Stored items
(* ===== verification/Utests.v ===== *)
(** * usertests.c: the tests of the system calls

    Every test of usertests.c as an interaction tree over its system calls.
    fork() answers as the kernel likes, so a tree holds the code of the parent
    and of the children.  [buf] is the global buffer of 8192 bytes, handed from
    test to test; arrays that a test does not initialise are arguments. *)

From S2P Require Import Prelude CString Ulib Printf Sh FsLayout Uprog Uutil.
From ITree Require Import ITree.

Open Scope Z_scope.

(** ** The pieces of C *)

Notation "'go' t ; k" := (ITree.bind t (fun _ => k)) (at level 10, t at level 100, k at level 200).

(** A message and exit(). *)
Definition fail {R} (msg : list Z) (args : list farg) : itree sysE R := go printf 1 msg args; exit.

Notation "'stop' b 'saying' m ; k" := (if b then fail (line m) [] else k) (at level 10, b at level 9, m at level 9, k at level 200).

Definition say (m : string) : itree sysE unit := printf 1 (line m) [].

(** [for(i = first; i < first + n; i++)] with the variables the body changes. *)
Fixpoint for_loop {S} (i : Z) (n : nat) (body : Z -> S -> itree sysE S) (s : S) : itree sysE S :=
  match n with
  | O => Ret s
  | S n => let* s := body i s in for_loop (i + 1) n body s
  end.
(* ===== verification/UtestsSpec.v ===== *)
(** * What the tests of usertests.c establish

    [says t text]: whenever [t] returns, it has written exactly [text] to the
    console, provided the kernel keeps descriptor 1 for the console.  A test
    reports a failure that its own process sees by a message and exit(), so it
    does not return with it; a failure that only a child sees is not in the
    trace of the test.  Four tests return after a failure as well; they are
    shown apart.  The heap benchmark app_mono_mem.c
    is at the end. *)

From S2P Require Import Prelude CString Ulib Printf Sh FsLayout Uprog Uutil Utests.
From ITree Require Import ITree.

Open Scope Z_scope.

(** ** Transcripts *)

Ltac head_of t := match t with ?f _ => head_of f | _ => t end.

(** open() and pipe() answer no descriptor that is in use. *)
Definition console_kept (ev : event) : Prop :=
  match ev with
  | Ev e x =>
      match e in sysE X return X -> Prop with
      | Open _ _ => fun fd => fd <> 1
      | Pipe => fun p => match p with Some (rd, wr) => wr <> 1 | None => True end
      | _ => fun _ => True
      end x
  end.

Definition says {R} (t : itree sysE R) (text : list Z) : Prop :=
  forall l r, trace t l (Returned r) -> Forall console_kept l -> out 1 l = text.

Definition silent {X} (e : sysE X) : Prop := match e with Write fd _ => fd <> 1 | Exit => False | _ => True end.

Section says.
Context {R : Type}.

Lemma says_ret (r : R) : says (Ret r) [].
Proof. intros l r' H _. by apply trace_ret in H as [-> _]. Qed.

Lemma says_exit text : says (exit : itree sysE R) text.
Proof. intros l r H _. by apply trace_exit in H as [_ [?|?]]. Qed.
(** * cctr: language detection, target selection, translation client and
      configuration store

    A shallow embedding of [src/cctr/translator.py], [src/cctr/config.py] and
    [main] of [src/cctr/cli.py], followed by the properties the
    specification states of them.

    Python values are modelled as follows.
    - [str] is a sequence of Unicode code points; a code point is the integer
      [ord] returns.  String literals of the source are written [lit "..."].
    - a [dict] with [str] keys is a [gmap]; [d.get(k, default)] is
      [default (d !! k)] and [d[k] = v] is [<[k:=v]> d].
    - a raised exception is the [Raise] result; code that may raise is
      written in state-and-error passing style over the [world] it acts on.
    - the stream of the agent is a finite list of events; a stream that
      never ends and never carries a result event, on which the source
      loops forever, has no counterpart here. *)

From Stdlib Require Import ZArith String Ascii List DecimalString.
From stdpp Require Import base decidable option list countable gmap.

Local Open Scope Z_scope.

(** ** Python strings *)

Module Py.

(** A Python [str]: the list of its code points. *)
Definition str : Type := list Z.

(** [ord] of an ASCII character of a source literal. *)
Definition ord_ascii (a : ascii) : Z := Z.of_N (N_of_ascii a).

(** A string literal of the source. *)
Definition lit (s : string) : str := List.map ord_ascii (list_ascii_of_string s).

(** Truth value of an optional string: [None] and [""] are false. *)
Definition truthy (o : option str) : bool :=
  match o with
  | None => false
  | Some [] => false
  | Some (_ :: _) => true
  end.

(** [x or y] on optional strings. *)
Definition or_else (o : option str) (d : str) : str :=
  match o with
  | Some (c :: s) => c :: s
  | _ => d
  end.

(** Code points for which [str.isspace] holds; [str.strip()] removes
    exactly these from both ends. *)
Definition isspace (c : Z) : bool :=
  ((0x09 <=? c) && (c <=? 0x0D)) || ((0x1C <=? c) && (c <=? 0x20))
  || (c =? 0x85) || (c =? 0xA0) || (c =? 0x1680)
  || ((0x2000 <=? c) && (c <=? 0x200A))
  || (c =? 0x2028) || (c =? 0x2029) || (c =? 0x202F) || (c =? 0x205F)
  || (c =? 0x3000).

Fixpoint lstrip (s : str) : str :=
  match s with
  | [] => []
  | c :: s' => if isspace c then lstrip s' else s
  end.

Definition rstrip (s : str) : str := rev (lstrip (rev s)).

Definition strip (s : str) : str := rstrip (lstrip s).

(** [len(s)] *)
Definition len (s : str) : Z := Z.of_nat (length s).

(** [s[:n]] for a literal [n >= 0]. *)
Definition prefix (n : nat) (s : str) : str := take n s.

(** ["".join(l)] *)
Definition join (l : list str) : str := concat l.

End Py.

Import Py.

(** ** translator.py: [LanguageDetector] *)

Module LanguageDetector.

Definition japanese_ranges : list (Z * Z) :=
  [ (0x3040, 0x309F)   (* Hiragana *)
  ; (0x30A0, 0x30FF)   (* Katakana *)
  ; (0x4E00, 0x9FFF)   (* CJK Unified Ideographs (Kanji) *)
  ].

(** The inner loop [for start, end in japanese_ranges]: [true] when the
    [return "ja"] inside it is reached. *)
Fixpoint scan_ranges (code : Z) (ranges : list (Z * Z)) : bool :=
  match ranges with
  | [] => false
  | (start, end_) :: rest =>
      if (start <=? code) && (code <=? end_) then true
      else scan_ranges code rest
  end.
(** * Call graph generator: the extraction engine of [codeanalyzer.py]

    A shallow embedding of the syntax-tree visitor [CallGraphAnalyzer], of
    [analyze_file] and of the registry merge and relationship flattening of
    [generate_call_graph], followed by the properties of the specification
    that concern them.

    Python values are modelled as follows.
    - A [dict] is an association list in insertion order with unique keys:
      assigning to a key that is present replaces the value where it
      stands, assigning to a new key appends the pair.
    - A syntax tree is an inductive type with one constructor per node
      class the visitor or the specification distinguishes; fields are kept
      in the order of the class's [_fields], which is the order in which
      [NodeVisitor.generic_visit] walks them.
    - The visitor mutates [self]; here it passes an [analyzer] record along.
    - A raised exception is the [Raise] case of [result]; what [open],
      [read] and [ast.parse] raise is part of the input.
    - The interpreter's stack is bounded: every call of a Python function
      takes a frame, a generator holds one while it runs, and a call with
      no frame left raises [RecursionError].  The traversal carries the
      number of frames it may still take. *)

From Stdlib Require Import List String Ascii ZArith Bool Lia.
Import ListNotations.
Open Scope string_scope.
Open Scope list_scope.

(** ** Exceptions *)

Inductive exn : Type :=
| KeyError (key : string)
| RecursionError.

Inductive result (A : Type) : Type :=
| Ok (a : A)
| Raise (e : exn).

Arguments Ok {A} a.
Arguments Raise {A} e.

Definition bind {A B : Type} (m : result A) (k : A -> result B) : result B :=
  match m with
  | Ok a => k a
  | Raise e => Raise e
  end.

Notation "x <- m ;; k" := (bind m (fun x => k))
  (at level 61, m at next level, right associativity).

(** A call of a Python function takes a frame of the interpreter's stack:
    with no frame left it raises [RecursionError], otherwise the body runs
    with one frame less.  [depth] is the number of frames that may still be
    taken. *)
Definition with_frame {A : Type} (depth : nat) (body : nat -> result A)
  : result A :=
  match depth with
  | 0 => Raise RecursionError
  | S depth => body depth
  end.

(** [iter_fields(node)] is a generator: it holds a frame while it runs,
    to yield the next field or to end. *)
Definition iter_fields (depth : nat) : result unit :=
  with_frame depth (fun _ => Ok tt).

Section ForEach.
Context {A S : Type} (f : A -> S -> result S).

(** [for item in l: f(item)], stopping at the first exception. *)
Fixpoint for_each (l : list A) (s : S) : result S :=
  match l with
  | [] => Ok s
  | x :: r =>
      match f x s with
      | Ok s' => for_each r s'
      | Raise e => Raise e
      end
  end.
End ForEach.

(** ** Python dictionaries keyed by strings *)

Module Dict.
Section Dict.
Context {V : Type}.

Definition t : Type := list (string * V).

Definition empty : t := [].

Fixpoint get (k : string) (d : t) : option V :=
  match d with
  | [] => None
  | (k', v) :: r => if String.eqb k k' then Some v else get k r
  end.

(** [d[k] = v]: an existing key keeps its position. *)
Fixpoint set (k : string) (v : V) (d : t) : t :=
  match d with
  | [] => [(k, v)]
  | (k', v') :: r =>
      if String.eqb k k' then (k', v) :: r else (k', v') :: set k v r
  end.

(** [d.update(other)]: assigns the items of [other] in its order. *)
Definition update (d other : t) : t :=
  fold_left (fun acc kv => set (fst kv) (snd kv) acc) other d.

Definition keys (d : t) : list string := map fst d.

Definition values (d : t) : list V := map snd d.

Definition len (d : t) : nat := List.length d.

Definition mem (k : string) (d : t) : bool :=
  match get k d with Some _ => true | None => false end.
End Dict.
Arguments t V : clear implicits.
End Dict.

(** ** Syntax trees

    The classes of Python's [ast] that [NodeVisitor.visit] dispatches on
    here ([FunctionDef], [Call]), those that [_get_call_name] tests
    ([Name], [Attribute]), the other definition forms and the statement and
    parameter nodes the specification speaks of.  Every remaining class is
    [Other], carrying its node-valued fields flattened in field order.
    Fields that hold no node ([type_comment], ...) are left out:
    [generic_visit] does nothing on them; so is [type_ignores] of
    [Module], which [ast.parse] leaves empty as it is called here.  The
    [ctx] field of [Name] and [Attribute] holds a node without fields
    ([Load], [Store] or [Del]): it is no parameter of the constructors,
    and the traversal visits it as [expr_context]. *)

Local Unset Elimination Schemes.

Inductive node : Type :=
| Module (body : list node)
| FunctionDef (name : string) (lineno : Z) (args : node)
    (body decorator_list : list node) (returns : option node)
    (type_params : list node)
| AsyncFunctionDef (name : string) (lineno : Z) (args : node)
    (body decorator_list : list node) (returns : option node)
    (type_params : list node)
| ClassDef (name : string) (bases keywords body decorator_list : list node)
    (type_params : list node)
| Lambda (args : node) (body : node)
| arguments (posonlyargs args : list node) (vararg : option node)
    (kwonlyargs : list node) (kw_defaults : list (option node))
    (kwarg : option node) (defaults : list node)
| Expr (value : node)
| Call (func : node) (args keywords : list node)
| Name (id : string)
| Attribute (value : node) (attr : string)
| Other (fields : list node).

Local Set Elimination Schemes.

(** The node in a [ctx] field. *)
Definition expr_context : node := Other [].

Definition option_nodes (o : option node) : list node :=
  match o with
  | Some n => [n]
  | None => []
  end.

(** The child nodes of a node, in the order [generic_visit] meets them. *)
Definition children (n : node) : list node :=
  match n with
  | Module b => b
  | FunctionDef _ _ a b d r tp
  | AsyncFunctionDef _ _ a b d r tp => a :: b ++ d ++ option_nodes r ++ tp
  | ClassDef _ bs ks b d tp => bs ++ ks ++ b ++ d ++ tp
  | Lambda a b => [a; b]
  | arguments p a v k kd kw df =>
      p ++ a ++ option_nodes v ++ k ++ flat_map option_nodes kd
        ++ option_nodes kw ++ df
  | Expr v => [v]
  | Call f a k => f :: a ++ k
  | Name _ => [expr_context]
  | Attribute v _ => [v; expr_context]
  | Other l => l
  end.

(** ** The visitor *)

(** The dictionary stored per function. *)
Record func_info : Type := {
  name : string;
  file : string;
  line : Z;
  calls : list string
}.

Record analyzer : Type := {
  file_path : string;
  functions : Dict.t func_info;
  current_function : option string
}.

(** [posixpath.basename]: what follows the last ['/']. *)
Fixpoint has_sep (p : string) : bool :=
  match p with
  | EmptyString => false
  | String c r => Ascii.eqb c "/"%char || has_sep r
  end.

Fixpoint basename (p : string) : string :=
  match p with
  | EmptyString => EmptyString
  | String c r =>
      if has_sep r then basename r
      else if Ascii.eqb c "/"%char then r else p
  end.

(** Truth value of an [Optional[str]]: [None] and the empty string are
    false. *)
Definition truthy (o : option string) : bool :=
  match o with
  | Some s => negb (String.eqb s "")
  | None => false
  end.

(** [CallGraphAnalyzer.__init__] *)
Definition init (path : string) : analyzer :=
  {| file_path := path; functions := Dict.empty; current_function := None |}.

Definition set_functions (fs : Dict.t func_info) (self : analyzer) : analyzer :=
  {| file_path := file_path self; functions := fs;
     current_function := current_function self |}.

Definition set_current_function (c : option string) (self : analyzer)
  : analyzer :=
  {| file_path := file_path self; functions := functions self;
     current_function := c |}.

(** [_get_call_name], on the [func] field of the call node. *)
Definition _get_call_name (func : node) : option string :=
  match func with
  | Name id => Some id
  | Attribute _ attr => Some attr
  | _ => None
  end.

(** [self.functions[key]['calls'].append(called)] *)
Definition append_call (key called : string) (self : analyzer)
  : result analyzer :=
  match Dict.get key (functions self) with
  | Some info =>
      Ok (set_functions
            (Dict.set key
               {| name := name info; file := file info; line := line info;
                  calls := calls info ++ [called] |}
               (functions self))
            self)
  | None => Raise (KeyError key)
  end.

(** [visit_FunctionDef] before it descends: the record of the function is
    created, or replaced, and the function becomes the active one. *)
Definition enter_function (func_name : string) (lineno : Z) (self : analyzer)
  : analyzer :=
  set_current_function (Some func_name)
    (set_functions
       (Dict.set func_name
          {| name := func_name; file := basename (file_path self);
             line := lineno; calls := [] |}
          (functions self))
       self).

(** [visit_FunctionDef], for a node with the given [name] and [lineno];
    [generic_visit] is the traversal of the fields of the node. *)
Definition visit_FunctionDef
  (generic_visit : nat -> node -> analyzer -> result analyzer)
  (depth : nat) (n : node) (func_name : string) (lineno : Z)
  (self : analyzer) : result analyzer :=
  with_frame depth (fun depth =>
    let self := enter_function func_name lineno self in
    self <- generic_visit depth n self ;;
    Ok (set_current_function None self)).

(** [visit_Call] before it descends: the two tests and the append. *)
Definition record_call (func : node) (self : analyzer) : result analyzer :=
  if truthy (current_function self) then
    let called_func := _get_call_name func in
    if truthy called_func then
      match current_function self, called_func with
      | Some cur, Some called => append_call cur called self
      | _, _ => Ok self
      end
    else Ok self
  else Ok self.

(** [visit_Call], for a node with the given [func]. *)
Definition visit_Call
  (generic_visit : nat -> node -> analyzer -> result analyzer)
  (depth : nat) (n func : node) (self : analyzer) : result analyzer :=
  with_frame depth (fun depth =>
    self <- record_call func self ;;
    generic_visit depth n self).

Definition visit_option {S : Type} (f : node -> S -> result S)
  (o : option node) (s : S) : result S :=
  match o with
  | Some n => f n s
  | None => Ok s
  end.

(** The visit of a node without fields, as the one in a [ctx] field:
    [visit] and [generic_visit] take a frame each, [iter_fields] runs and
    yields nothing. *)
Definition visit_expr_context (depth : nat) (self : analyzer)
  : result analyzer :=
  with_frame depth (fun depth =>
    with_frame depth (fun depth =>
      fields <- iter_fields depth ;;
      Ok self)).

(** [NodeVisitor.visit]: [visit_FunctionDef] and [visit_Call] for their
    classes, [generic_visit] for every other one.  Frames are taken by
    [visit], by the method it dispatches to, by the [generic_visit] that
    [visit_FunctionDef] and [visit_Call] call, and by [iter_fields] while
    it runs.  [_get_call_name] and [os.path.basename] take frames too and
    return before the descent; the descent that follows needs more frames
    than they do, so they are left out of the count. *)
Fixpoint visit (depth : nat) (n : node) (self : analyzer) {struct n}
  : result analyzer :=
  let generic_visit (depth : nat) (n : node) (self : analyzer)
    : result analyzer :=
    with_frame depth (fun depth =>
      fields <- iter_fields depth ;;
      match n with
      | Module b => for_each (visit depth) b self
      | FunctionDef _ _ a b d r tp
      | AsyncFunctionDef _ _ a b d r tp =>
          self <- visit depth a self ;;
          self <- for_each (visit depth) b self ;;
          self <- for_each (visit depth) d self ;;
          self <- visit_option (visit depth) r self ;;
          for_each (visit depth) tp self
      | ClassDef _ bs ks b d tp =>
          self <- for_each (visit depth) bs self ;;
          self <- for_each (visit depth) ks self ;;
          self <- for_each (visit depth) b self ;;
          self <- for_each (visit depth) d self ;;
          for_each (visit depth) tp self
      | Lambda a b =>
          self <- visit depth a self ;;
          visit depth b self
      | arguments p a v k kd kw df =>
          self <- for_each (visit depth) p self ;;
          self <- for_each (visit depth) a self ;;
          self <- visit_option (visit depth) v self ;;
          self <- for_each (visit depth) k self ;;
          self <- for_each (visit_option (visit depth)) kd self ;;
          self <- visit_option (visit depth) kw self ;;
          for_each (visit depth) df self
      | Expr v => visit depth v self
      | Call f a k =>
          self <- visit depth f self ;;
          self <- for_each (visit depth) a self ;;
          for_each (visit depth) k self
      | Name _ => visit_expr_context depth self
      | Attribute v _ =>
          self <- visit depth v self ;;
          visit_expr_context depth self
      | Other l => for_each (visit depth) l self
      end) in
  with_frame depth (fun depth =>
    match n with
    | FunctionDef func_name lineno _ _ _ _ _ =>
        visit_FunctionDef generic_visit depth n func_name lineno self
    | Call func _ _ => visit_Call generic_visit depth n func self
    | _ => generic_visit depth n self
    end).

**What to work on**:
Among the records above, extract exactly the lines from the line with "class the visitor" to the line with "takes a frame, a", both lines included, and leave out the rest.

**Task result**:
      class the visitor or the specification distinguishes; fields are kept
      in the order of the class's [_fields], which is the order in which
      [NodeVisitor.generic_visit] walks them.
    - The visitor mutates [self]; here it passes an [analyzer] record along.
    - A raised exception is the [Raise] case of [result]; what [open],
      [read] and [ast.parse] raise is part of the input.
    - The interpreter's stack is bounded: every call of a Python function
      takes a frame, a generator holds one while it runs, and a call with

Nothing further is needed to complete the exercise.